Dataset entries:
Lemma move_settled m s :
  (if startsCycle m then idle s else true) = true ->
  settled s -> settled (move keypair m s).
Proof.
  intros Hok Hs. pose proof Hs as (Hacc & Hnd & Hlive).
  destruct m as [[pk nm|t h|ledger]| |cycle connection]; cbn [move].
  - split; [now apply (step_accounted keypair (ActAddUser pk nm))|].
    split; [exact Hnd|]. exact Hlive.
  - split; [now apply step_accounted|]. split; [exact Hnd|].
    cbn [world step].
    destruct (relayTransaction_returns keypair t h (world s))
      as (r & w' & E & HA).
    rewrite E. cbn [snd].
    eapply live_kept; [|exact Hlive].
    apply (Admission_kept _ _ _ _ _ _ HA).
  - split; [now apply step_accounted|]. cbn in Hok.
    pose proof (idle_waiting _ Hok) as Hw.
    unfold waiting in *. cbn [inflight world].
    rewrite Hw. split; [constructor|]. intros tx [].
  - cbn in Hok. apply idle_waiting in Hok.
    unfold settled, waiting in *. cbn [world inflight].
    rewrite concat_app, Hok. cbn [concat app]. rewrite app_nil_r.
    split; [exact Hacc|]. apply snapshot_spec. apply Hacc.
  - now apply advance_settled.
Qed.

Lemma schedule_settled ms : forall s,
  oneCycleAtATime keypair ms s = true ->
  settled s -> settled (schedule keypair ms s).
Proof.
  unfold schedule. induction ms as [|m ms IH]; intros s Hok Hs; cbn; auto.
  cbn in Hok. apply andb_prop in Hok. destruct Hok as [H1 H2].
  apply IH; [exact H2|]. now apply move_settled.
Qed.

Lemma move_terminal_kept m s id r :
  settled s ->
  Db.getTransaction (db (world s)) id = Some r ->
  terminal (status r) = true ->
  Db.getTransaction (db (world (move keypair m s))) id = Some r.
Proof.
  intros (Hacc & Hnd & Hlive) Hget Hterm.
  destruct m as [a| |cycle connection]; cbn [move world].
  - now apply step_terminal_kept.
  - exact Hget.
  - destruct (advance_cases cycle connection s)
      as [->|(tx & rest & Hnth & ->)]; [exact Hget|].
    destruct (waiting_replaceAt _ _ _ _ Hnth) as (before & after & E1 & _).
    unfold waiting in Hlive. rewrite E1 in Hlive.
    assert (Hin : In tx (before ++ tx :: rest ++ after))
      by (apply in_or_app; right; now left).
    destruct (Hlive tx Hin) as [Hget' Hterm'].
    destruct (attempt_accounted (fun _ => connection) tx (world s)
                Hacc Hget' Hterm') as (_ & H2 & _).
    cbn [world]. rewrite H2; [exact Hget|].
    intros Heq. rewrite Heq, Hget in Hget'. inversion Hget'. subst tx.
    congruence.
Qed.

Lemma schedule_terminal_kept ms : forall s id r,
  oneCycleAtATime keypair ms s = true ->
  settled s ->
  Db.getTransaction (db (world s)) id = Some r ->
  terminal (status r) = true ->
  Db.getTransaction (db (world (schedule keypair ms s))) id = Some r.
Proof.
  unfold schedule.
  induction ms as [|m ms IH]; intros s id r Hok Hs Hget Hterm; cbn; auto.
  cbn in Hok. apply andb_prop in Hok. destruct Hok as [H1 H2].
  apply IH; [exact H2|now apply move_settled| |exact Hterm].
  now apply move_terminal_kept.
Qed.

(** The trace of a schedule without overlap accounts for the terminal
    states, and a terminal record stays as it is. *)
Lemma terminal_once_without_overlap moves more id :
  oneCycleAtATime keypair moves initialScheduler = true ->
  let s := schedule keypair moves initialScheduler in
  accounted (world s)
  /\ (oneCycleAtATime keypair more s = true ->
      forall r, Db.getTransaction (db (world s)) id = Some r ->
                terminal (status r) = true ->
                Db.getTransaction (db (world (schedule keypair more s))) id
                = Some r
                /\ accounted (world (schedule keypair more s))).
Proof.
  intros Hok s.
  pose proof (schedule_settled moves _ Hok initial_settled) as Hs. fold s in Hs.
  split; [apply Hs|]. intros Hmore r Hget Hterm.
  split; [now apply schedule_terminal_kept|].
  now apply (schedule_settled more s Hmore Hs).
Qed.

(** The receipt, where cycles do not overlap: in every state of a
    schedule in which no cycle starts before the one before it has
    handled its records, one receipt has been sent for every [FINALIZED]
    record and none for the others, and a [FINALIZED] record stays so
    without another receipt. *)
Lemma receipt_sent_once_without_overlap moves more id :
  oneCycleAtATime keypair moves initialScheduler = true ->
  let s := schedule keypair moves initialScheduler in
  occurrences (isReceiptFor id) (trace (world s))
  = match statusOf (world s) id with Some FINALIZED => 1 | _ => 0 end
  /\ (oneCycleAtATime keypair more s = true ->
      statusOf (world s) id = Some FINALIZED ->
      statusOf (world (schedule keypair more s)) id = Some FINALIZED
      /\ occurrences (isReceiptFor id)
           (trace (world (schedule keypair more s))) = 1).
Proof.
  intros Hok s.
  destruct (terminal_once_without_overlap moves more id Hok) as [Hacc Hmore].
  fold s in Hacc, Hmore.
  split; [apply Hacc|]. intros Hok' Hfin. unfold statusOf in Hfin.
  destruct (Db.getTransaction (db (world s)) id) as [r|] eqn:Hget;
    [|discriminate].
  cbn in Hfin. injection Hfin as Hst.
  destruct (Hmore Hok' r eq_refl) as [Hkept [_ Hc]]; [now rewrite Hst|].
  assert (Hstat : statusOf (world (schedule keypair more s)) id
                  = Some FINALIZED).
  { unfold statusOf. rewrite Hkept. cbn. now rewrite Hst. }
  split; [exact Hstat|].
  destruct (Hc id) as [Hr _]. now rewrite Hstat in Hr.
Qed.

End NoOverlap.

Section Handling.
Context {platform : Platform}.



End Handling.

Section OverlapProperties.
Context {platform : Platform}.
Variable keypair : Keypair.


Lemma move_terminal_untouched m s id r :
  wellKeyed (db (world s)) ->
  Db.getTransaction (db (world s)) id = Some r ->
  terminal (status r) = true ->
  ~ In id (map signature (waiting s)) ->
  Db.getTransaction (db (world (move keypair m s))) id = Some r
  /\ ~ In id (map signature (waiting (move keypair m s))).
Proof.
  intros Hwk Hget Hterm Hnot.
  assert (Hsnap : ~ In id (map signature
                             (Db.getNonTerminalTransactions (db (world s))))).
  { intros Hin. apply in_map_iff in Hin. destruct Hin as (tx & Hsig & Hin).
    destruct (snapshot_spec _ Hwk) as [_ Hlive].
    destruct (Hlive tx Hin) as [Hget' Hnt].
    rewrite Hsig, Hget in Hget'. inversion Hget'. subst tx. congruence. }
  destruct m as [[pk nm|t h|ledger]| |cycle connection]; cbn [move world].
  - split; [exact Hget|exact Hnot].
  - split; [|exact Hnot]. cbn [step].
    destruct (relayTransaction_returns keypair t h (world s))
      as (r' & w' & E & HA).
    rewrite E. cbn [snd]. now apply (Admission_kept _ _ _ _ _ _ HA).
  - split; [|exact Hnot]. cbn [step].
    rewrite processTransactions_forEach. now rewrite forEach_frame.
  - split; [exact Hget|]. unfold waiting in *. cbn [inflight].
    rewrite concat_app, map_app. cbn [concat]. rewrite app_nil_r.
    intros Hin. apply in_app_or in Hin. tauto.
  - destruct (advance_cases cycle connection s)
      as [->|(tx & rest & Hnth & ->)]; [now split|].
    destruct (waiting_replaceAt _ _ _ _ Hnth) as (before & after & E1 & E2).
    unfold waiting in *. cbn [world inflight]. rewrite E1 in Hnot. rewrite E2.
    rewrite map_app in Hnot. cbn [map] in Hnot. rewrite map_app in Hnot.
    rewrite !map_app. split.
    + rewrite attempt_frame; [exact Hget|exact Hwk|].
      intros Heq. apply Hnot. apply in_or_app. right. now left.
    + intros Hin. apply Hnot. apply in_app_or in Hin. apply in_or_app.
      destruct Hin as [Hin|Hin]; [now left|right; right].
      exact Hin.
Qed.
==
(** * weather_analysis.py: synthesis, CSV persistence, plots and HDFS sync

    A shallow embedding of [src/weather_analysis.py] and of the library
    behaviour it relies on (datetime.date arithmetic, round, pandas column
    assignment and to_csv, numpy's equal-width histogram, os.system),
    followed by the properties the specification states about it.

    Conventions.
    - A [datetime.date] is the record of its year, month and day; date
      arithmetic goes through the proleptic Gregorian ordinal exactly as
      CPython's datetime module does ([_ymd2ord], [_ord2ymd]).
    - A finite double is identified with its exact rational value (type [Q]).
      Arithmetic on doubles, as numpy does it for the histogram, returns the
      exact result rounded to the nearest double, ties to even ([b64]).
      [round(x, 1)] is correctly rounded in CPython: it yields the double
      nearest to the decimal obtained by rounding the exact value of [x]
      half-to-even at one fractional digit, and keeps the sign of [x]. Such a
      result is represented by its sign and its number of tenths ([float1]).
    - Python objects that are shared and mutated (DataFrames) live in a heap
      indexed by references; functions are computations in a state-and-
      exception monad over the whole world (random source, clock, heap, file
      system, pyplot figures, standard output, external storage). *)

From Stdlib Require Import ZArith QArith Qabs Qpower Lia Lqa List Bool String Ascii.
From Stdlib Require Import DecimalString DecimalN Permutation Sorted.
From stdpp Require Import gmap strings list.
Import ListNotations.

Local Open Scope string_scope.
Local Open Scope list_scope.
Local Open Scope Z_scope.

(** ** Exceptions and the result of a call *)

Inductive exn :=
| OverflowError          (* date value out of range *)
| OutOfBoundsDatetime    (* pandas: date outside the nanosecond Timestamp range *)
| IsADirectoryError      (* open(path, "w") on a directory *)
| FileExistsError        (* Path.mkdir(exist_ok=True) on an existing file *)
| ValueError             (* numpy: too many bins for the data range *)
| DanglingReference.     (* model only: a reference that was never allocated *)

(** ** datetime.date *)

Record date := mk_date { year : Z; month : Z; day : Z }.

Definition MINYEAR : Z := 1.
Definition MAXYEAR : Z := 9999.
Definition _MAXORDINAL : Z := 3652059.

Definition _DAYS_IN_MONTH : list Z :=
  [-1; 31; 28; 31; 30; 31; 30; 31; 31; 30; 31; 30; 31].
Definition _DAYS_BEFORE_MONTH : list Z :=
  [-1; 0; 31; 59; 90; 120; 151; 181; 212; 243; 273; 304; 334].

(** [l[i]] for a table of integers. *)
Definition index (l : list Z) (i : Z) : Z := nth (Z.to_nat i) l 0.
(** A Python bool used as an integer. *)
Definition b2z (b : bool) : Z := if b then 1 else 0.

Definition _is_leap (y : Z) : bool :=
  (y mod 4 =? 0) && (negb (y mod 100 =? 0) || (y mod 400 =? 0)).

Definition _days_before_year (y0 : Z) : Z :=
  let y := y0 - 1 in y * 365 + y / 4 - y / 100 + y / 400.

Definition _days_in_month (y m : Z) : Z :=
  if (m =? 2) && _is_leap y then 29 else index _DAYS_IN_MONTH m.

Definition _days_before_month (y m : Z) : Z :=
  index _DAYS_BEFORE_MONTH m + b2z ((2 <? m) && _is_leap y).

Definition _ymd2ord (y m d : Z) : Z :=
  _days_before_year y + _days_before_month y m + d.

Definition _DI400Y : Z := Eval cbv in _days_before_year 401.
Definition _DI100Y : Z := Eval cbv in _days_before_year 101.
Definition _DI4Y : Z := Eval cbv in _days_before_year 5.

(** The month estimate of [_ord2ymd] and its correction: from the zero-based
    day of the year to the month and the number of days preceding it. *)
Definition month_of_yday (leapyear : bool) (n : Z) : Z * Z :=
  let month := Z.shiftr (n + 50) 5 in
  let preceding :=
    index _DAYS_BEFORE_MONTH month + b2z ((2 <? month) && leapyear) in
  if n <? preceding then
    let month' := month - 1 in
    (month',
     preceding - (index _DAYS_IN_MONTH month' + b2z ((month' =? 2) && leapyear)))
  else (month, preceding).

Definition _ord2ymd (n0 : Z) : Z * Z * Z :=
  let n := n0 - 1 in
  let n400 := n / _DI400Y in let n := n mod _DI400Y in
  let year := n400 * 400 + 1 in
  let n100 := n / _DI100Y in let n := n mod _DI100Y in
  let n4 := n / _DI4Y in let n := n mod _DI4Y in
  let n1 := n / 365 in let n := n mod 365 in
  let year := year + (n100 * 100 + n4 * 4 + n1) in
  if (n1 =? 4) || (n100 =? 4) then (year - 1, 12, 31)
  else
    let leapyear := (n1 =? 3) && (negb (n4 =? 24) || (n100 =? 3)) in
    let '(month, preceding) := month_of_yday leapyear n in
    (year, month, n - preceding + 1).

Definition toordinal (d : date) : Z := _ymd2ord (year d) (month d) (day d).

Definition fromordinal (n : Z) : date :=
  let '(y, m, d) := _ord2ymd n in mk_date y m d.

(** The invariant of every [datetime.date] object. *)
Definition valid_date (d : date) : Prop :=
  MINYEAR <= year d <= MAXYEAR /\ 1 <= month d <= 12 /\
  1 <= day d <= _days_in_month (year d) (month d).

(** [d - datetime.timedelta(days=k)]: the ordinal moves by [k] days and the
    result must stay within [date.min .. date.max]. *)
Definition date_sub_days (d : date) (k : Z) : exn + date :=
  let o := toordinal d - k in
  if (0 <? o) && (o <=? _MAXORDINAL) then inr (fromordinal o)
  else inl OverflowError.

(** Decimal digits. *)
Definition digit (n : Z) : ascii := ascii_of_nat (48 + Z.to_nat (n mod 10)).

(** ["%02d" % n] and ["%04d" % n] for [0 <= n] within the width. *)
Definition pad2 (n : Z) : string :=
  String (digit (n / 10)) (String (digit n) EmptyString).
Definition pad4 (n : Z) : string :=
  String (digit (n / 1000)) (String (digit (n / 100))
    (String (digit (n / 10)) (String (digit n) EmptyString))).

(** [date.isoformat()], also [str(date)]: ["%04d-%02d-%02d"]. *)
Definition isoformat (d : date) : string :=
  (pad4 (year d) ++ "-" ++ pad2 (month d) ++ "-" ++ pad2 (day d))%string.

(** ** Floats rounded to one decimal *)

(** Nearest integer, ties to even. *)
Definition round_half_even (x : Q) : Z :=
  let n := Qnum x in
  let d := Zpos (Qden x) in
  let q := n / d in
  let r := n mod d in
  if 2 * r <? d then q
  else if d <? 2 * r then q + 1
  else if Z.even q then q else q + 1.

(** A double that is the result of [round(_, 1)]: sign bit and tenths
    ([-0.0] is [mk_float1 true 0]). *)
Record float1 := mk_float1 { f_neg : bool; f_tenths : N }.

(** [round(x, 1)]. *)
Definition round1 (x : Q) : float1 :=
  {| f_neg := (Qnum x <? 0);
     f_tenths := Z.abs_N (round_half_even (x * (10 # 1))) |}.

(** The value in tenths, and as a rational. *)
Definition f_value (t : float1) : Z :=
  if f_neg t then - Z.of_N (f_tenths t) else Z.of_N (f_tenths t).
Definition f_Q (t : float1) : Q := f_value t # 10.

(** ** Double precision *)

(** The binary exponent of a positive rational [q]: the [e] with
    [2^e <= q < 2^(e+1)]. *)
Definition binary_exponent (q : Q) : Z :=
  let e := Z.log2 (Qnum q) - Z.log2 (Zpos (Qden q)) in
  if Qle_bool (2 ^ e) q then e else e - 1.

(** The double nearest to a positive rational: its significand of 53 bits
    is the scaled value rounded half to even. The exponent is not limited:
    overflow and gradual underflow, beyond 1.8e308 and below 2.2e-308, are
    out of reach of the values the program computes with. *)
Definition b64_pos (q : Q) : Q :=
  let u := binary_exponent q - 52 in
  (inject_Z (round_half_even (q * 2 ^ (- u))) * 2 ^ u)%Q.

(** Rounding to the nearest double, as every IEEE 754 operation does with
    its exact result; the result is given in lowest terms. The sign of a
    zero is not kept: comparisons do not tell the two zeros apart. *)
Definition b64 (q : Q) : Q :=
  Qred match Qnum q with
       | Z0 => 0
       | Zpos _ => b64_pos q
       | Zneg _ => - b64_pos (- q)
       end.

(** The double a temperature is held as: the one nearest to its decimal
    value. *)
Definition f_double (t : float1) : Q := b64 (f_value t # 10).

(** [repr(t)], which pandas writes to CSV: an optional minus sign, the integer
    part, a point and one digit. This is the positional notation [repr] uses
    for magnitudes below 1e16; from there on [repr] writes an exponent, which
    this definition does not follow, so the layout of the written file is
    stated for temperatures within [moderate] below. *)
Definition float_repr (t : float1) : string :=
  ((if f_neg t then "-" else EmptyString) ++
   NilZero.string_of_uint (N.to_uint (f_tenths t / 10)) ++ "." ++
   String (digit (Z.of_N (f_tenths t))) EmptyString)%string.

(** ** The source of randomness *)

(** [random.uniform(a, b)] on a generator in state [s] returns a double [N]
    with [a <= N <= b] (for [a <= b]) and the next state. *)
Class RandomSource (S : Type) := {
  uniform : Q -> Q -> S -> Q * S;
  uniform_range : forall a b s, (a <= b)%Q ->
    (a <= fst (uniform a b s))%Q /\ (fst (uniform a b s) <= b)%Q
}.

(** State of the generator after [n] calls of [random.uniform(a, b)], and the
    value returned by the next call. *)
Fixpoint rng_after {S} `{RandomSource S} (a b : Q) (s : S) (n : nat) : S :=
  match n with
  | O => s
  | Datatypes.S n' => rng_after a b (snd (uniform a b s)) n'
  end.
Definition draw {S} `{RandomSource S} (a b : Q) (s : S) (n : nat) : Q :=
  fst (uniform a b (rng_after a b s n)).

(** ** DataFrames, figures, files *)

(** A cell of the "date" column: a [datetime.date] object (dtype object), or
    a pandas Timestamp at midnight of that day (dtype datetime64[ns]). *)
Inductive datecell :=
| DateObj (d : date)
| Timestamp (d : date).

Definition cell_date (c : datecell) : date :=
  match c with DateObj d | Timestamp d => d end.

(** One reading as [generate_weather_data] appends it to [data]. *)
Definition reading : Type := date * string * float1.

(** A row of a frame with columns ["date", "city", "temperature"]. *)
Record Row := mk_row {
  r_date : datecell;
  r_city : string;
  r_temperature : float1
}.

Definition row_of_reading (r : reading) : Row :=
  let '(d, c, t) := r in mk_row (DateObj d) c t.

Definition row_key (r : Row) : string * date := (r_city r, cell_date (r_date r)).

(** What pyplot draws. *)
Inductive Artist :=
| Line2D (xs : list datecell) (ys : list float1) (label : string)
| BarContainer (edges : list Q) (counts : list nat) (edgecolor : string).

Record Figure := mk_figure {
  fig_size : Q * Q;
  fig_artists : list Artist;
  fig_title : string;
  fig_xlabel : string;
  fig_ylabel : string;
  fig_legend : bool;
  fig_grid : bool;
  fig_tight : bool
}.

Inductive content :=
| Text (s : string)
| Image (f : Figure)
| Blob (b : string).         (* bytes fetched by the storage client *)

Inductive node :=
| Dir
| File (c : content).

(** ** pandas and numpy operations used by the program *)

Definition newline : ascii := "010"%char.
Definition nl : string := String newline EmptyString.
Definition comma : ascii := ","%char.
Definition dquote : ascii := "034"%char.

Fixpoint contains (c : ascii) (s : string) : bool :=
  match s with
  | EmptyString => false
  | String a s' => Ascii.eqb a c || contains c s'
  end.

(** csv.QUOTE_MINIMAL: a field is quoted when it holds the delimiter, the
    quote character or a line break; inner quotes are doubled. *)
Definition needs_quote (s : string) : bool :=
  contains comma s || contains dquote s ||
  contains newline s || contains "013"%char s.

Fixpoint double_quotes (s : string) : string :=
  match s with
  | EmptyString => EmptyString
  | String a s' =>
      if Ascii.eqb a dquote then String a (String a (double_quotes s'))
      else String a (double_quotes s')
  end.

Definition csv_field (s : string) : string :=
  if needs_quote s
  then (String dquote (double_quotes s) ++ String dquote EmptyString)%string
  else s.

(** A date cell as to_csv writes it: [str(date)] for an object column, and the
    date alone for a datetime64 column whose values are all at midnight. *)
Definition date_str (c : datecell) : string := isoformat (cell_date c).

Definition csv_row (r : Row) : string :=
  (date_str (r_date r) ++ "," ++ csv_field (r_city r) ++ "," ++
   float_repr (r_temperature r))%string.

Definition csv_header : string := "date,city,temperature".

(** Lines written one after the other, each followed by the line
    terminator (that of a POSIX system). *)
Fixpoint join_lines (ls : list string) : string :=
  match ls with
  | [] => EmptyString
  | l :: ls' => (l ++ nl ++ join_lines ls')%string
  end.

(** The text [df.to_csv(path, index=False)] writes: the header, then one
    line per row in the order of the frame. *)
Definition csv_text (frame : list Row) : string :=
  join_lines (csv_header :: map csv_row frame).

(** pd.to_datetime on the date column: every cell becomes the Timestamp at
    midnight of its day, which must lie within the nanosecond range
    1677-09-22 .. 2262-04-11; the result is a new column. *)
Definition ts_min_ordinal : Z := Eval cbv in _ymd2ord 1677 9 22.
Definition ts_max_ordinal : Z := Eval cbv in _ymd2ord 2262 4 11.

EXERCISE DESCRIPTION: Could you return exactly the stretch of the data above that starts at the line with "(uniform a b s)) n'" and ends at the line with "(** ** DataFrames, figures, files *)", both lines included?

RESULT OF THIS EXERCISE:
  | Datatypes.S n' => rng_after a b (snd (uniform a b s)) n'
  end.
Definition draw {S} `{RandomSource S} (a b : Q) (s : S) (n : nat) : Q :=
  fst (uniform a b (rng_after a b s n)).

(** ** DataFrames, figures, files *)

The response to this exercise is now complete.